Below is a listing from which only part is wanted; return exactly the lines from the one with "- left. constructor." up to and including the one with "pre), bad, post.".
-- Supplied material follows --
Lemma known_stock_after items c item :
  known (stock_after items c) item <-> known c item.
Proof.
  unfold known.
  pose proof (find_one_sku_stock_after (SaleItem.sku item) items c) as H.
  destruct (find_one_sku (SaleItem.sku item) (stock_after items c)),
           (find_one_sku (SaleItem.sku item) c); simpl in H;
    split; congruence.
Qed.

Lemma known_reduce_stock it c item :
  known (reduce_stock c it) item <-> known c item.
Proof. apply (known_stock_after [it]). Qed.

Lemma knownb_true c item : knownb c item = true <-> known c item.
Proof.
  unfold knownb, known.
  destruct (find_one_sku (SaleItem.sku item) c); split; congruence.
Qed.

Lemma stock_after_app pre post c :
  stock_after (pre ++ post) c = stock_after post (stock_after pre c).
Proof. apply fold_left_app. Qed.

(** Either every line is known, or there is a first unknown one. *)
Lemma first_unknown c items :
  Forall (known c) items
  \/ exists pre bad post,
       items = pre ++ bad :: post
       /\ Forall (known c) pre
       /\ find_one_sku (SaleItem.sku bad) c = None.
Proof.
  induction items as [|item items IH].
  - left. constructor.
  - destruct (find_one_sku (SaleItem.sku item) c) as [p|] eqn:E.
    + destruct IH as [IH|(pre & bad & post & -> & Hpre & Hbad)].
      * left. constructor; [unfold known; congruence|exact IH].
      * right. exists (item :: pre), bad, post.
        split; [reflexivity|]. split; [|exact Hbad].
        constructor; [unfold known; congruence|exact Hpre].
    + right. exists [], item, items. repeat split; [constructor|exact E].
Qed.

End Catalog.

(** ** The loop, run *)

Section Loop.

Variable taxes : gmap string TaxRate.t.

Lemma set_product_id db : set_product db (product db) = db.
Proof. destruct db; reflexivity. Qed.

Lemma loop_body_known acc item db :
  known (product db) item ->
  loop_body taxes acc item db
  = (Ok (add_line taxes acc item),
     set_product db (reduce_stock (product db) item)).
Proof.
  unfold known, loop_body, reduce_stock, bind, find_one_product. intros H.
  destruct (find_one_sku (SaleItem.sku item) (product db)); [|congruence].
  reflexivity.
Qed.

Lemma loop_body_unknown acc item db :
  find_one_sku (SaleItem.sku item) (product db) = None ->
  loop_body taxes acc item db = (Raise (unknown_sku item), db).
Proof.
  unfold loop_body, bind, find_one_product. intros ->. reflexivity.
Qed.

Lemma for_items_known items : forall acc db,
  Forall (known (product db)) items ->
  for_items taxes items acc db
  = (Ok (fold_left (add_line taxes) items acc),
     set_product db (stock_after items (product db))).
Proof.
  induction items as [|item items IH]; intros acc db H; simpl.
  - unfold ret. now rewrite set_product_id.
  - inversion H as [|? ? Hitem Hrest]; subst.
    unfold bind at 1. rewrite (loop_body_known _ _ _ Hitem).
    rewrite IH.
    + reflexivity.
    + simpl. eapply Forall_impl; [exact Hrest|].
      intros it Hit. now apply known_reduce_stock.
Qed.

Lemma for_items_unknown pre bad post : forall acc db,
  Forall (known (product db)) pre ->
  find_one_sku (SaleItem.sku bad) (product db) = None ->
  for_items taxes (pre ++ bad :: post) acc db
  = (Raise (unknown_sku bad),
     set_product db (stock_after pre (product db))).
Proof.
  induction pre as [|item pre IH]; intros acc db Hpre Hbad; simpl.
  - unfold bind. rewrite (loop_body_unknown _ _ _ Hbad).
    now rewrite set_product_id.
  - inversion Hpre as [|? ? Hitem Hrest]; subst.
    unfold bind at 1. rewrite (loop_body_known _ _ _ Hitem).
    rewrite IH.
    + reflexivity.
    + simpl. eapply Forall_impl; [exact Hrest|].
      intros it Hit. now apply known_reduce_stock.
    + simpl. now apply find_one_sku_reduce_None.
Qed.

End Loop.

(** ** [create_sale], run *)

Lemma create_sale_known s db :
  Forall (known (product db)) (Sale.items s) ->
  create_sale s db
  = (Ok (created s (aggregate (taxes_of db) (Sale.items s))),
     committed s db (aggregate (taxes_of db) (Sale.items s))).
Proof.
  intros H. unfold create_sale, bind, get_documents_taxrate.
  rewrite (for_items_known _ _ _ _ H). reflexivity.
Qed.

Lemma create_sale_unknown s db pre bad post :
  Sale.items s = pre ++ bad :: post ->
  Forall (known (product db)) pre ->
  find_one_sku (SaleItem.sku bad) (product db) = None ->
  create_sale s db
  = (Raise (unknown_sku bad), set_product db (stock_after pre (product db))).
Proof.
  intros E Hpre Hbad. unfold create_sale, bind, get_documents_taxrate.
  rewrite E, (for_items_unknown _ _ _ _ _ _ Hpre Hbad). reflexivity.
Qed.

Lemma unknown_not_all_known c (items : list SaleItem.t) item :
  item ∈ items ->
  find_one_sku (SaleItem.sku item) c = None ->
  ~ Forall (known c) items.
Proof.
  intros Hin Hnone Hall.
  rewrite Forall_forall in Hall. exact (Hall _ Hin Hnone).
Qed.

(** The running subtotal and tax total are the two sums. *)
Lemma fold_add_line_subtotal taxes items : forall acc,
  l_subtotal (fold_left (add_line taxes) items acc)
  = fold_left (fun a item => Float.add a (line_amount item)) items
      (l_subtotal acc).
Proof.
  induction items as [|item items IH]; intros acc; simpl; [reflexivity|].
  rewrite IH. f_equal.
  unfold add_line. destruct (taxed taxes item) as [[c t]|]; reflexivity.
Qed.

Lemma fold_add_line_tax_total taxes items : forall acc,
  l_tax_total (fold_left (add_line taxes) items acc)
  = fold_left (fun a item =>
                 match line_tax taxes item with
                 | Some x => Float.add a x
                 | None => a
                 end) items (l_tax_total acc).
Proof.
  induction items as [|item items IH]; intros acc; simpl; [reflexivity|].
  rewrite IH. f_equal.
  unfold add_line, line_tax. destruct (taxed taxes item) as [[c t]|]; reflexivity.
Qed.

Lemma aggregate_subtotal taxes items :
  l_subtotal (aggregate taxes items) = sum_amounts items.
Proof. apply fold_add_line_subtotal. Qed.

Lemma aggregate_tax_total taxes items :
  l_tax_total (aggregate taxes items) = sum_taxes taxes items.
Proof. apply fold_add_line_tax_total. Qed.

(** ** Failure: unknown SKUs *)

(** C7. [create_sale] raises exactly when some line's SKU has no product in
    the catalog; when it raises, the [sale] collection is as it was, and the
    exception is the 400 whose detail names the SKU of the first line, in
    input order, that has no product. *)
Theorem create_sale_raises_iff_unknown_sku (s : Sale.t) (db : DB) :
  ((exists item, item ∈ Sale.items s
                 /\ find_one_sku (SaleItem.sku item) (product db) = None)
   <-> exists e, (create_sale s db).1 = Raise e)
  /\ forall e, (create_sale s db).1 = Raise e ->
       sale (create_sale s db).2 = sale db
       /\ exists pre bad post,
            Sale.items s = pre ++ bad :: post
            /\ Forall (known (product db)) pre
            /\ find_one_sku (SaleItem.sku bad) (product db) = None
            /\ e = unknown_sku bad
            /\ status_code e = 400
            /\ detail e = String.append "Unknown SKU: " (SaleItem.sku bad).
Proof.
  destruct (first_unknown (product db) (Sale.items s))
    as [Hall|(pre & bad & post & E & Hpre & Hbad)].
  - rewrite (create_sale_known _ _ Hall). simpl. split.
    + split.
      * intros (item & Hin & Hnone).
        destruct (unknown_not_all_known _ _ _ Hin Hnone Hall).
      * intros (e & He). discriminate.
    + intros e He. discriminate.
  - rewrite (create_sale_unknown _ _ _ _ _ E Hpre Hbad). simpl. split.
    + split.
      * intros _. eexists. reflexivity.
      * intros _. exists bad. split; [|exact Hbad].
        rewrite E. apply elem_of_app. right. constructor.
    + intros e He. injection He as <-. split; [reflexivity|].
      exists pre, bad, post. repeat split; assumption.
Qed.


(** ** Totals *)

(** C10. With an empty [items] list [create_sale] returns: the products are
    untouched, one sale record is appended whose [subtotal], [tax_total]
    and [total] are [0.0] and whose [tax_breakdown] is the empty dict, and
    the response carries the three zero totals. *)
Theorem empty_sale_is_committed_with_zero_totals (s : Sale.t) (db : DB) :
  Sale.items s = [] ->
  create_sale s db
  = (Ok (mkResponse "created" (mkTotals Float.zero Float.zero Float.zero)),
     mkDB (product db) (taxrate db)
       (sale db ++ [mkDoc (next_id db)
                      (Sale.mk [] (Sale.customer_name s) Float.zero Float.zero
                         Float.zero (Some []) (Sale.payment s) (Sale.user s)
                         (Sale.timestamp s))])
       (S (next_id db))).
Proof.
  intros E. unfold create_sale, bind, get_documents_taxrate. rewrite E.
  simpl. unfold ret, create_document_sale, sale_record. simpl. rewrite E.
  reflexivity.
Qed.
-- Supplied material concluded --
## Reply:
  - left. constructor.
  - destruct (find_one_sku (SaleItem.sku item) c) as [p|] eqn:E.
    + destruct IH as [IH|(pre & bad & post & -> & Hpre & Hbad)].
      * left. constructor; [unfold known; congruence|exact IH].
      * right. exists (item :: pre), bad, post.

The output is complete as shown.